Data excerpts:
↓↓↓
(* ===== verification/AxConfig.v ===== *)
(** * Build-time constants ([modules/axconfig/src/lib.rs])

    The constants that the runtime and the platforms share, and what depends on them: that
    they agree with the x86 platform, and that the periodic timer of the runtime, whose
    interval is one of them, never asks the platform for a deadline it cannot set. *)

From S2P Require Import Prelude Boot X86Plat.

Definition ARCH : string := "aarch64".
Definition PACKAGE : string := "axplat-aarch64-generic".
Definition PLATFORM : string := "aarch64-generic".
Definition TASK_STACK_SIZE : Z := 0x40000.
Definition TICKS_PER_SEC : Z := 100.

(** The module [devices]. *)
Record device_config : Type := mkDevices {
  MMIO_REGIONS : list (Z * Z);
  PCI_BUS_END : Z;
  PCI_ECAM_BASE : Z;
  PCI_RANGES : list (Z * Z);
  TIMER_IRQ : Z;
  VIRTIO_MMIO_REGIONS : list (Z * Z);
}.

Definition devices : device_config := {|
  MMIO_REGIONS := [(0xb0000000, 0x10000000); (0xfe000000, 0xc00000); (0xfec00000, 0x1000);
                   (0xfed00000, 0x1000); (0xfee00000, 0x1000)];
  PCI_BUS_END := 0xff;
  PCI_ECAM_BASE := 0xb0000000;
  PCI_RANGES := [];
  TIMER_IRQ := 0xf0;
  VIRTIO_MMIO_REGIONS := [];
|}.

(** The module [plat]. *)
Record plat_config : Type := mkPlat {
  CPU_NUM : Z;
  FAMILY : string;
  KERNEL_ASPACE_BASE : Z;
  KERNEL_ASPACE_SIZE : Z;
  KERNEL_BASE_PADDR : Z;
  KERNEL_BASE_VADDR : Z;
  PHYS_BUS_OFFSET : Z;
  PHYS_MEMORY_BASE : Z;
  PHYS_MEMORY_SIZE : Z;
  CONFIG_PHYS_VIRT_OFFSET : Z;
}.

Definition plat : plat_config := {|
  CPU_NUM := 16;
  FAMILY := "";
  KERNEL_ASPACE_BASE := 0xffff800000000000;
  KERNEL_ASPACE_SIZE := 0x00007ffffffff000;
  KERNEL_BASE_PADDR := 0x200000;
  KERNEL_BASE_VADDR := 0xffff800000200000;
  PHYS_BUS_OFFSET := 0;
  PHYS_MEMORY_BASE := 0;
  PHYS_MEMORY_SIZE := 0;
  CONFIG_PHYS_VIRT_OFFSET := 0;
|}.

(** [PERIODIC_INTERVAL_NANOS] of [init_interrupt]. *)
Definition PERIODIC_INTERVAL_NANOS : Z := NANOS_PER_SEC / TICKS_PER_SEC.

(** * Theorems *)

(** The constants are those of the x86 platform, apart from the ranges of its PCI devices
    and the offset of the direct map. *)
Lemma constants_agree :
  MMIO_REGIONS devices = take 5 MMIO_RANGES ∧ TIMER_IRQ devices = APIC_TIMER_VECTOR ∧
  (KERNEL_ASPACE_BASE plat, KERNEL_ASPACE_SIZE plat) = kernel_aspace ∧
  KERNEL_BASE_VADDR plat = KERNEL_BASE_PADDR plat + PHYS_VIRT_OFFSET ∧
  CONFIG_PHYS_VIRT_OFFSET plat ≠ PHYS_VIRT_OFFSET ∧ MAX_CPU_NUM < CPU_NUM plat.
Proof. by vm_compute. Qed.

(** ** The periodic timer *)

Section timer.
Context `{!OverflowChecks} `{!Ratio} `{!RatioOk}.

(** The state of a processor's timer: the stored deadline and the one programmed last.  An
    interrupt comes when the timer fires, not before the deadline. *)
Inductive tick : relation (Z * Z) :=
  | timer_fires deadline last now programmed next :
      last ≤ now < 2 ^ 63 → update_timer PERIODIC_INTERVAL_NANOS now deadline = Ok (programmed, next) →
      tick (deadline, last) (next, programmed).

Lemma interval_value : PERIODIC_INTERVAL_NANOS = 10000000.
Proof. reflexivity. Qed.

Lemma update_near deadline last now :
  0 ≤ deadline ≤ last + 10000000 → 0 ≤ last ≤ now → now < 2 ^ 63 →
  ∃ p, update_timer PERIODIC_INTERVAL_NANOS now deadline = Ok (p, p + 10000000) ∧ now < p ≤ now + 10000000.
Proof.
  intros Hd Hl Hn. rewrite interval_value. unfold update_timer, usize_add. case_bool_decide.
  - exists (now + 10000000). rewrite !checked_ok by (unfold in_usize, usize_max; lia). orun.
    rewrite checked_ok by (unfold in_usize, usize_max; lia). split; [done|lia].
  - exists deadline. orun. rewrite checked_ok by (unfold in_usize, usize_max; lia). split; [done|lia].
Qed.

Lemma tick_inv s : rtc tick (0, 0) s → 0 ≤ s.1 ≤ s.2 + 10000000 ∧ 0 ≤ s.2.
Proof.
  intros Hr. assert (Hinit : 0 ≤ (0, 0).1 ≤ (0, 0).2 + 10000000 ∧ 0 ≤ (0, 0).2) by (simpl; lia).
  revert Hinit. induction Hr as [|x y z [d l now p next Hn Hu] _ IH]; [done|]. intros [Hd Hl]. simpl in *. apply IH.
  destruct (update_near d l now) as (p' & Hu' & Hp); [lia..|]. rewrite Hu in Hu'. injection Hu' as -> ->. simpl. lia.
Qed.

(** C39: The periodic timer is never lost: at every timer interrupt the runtime finds a deadline
    less than or exactly one interval ahead, and the platform can set it, however late it
    gets to it; the limit of 4.3 seconds of the x86 platform is never reached. *)
Theorem periodic_timer_set deadline last now t tsc :
  rtc tick (0, 0) (deadline, last) → last ≤ now < 2 ^ 63 →
  0 < CPU_FREQ_MHZ t → 0 ≤ tsc - INIT_TICK t → in_usize ((tsc - INIT_TICK t) * 1000) →
  let later := (tsc - INIT_TICK t) * 1000 / CPU_FREQ_MHZ t in
  now ≤ later →
  ∃ p next, update_timer PERIODIC_INTERVAL_NANOS now deadline = Ok (p, next) ∧
    now < p ≤ now + PERIODIC_INTERVAL_NANOS ∧ rtc tick (0, 0) (next, p) ∧
    set_oneshot_timer t tsc p = Ok (if bool_decide (p ≤ later) then 1 else p - later).
Proof.
  intros Hr Hn Hf Ht Hu later Hl. destruct (tick_inv _ Hr) as [Hd Hlast]. simpl in Hd, Hlast.
  destruct (update_near deadline last now) as (p & Hup & Hp); [lia..|].
  exists p, (p + 10000000). rewrite interval_value. split_and!; [done|lia|lia| |].
  - eapply rtc_r; [exact Hr|]. by apply (timer_fires _ _ now).
  - rewrite oneshot_set by done. fold later. repeat case_bool_decide; try lia; done.
Qed.
End timer.

(** ** Examples *)
Module AxConfigExamples.
#[local] Existing Instances X86Examples.toy_checks X86Examples.toy_ratio X86Examples.toy_ratio_ok.

Lemma periodic_timer_set_witness : ∃ p next,
  update_timer PERIODIC_INTERVAL_NANOS 5000 0 = Ok (p, next) ∧ 5000 < p.
Proof.
  destruct (periodic_timer_set 0 0 5000 (mkTime 0 4000 0) 40000) as (p & next & Hu & Hp & _);
    [apply rtc_refl|lia|by vm_compute|by vm_compute|by split; vm_compute|by vm_compute|].
  exists p, next. split; [exact Hu|apply Hp].
Defined.
End AxConfigExamples.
↑↑↑
What you give back should be only the lines of the records above, starting at the line with "KERNEL_ASPACE_SIZE : Z;" and ending at the line with "MMIO_REGIONS devices = take", restated word for word.

Response:
  KERNEL_ASPACE_SIZE : Z;
  KERNEL_BASE_PADDR : Z;
  KERNEL_BASE_VADDR : Z;
  PHYS_BUS_OFFSET : Z;
  PHYS_MEMORY_BASE : Z;
  PHYS_MEMORY_SIZE : Z;
  CONFIG_PHYS_VIRT_OFFSET : Z;
}.

Definition plat : plat_config := {|
  CPU_NUM := 16;
  FAMILY := "";
  KERNEL_ASPACE_BASE := 0xffff800000000000;
  KERNEL_ASPACE_SIZE := 0x00007ffffffff000;
  KERNEL_BASE_PADDR := 0x200000;
  KERNEL_BASE_VADDR := 0xffff800000200000;
  PHYS_BUS_OFFSET := 0;
  PHYS_MEMORY_BASE := 0;
  PHYS_MEMORY_SIZE := 0;
  CONFIG_PHYS_VIRT_OFFSET := 0;
|}.

(** [PERIODIC_INTERVAL_NANOS] of [init_interrupt]. *)
Definition PERIODIC_INTERVAL_NANOS : Z := NANOS_PER_SEC / TICKS_PER_SEC.

(** * Theorems *)

(** The constants are those of the x86 platform, apart from the ranges of its PCI devices
    and the offset of the direct map. *)
Lemma constants_agree :
  MMIO_REGIONS devices = take 5 MMIO_RANGES ∧ TIMER_IRQ devices = APIC_TIMER_VECTOR ∧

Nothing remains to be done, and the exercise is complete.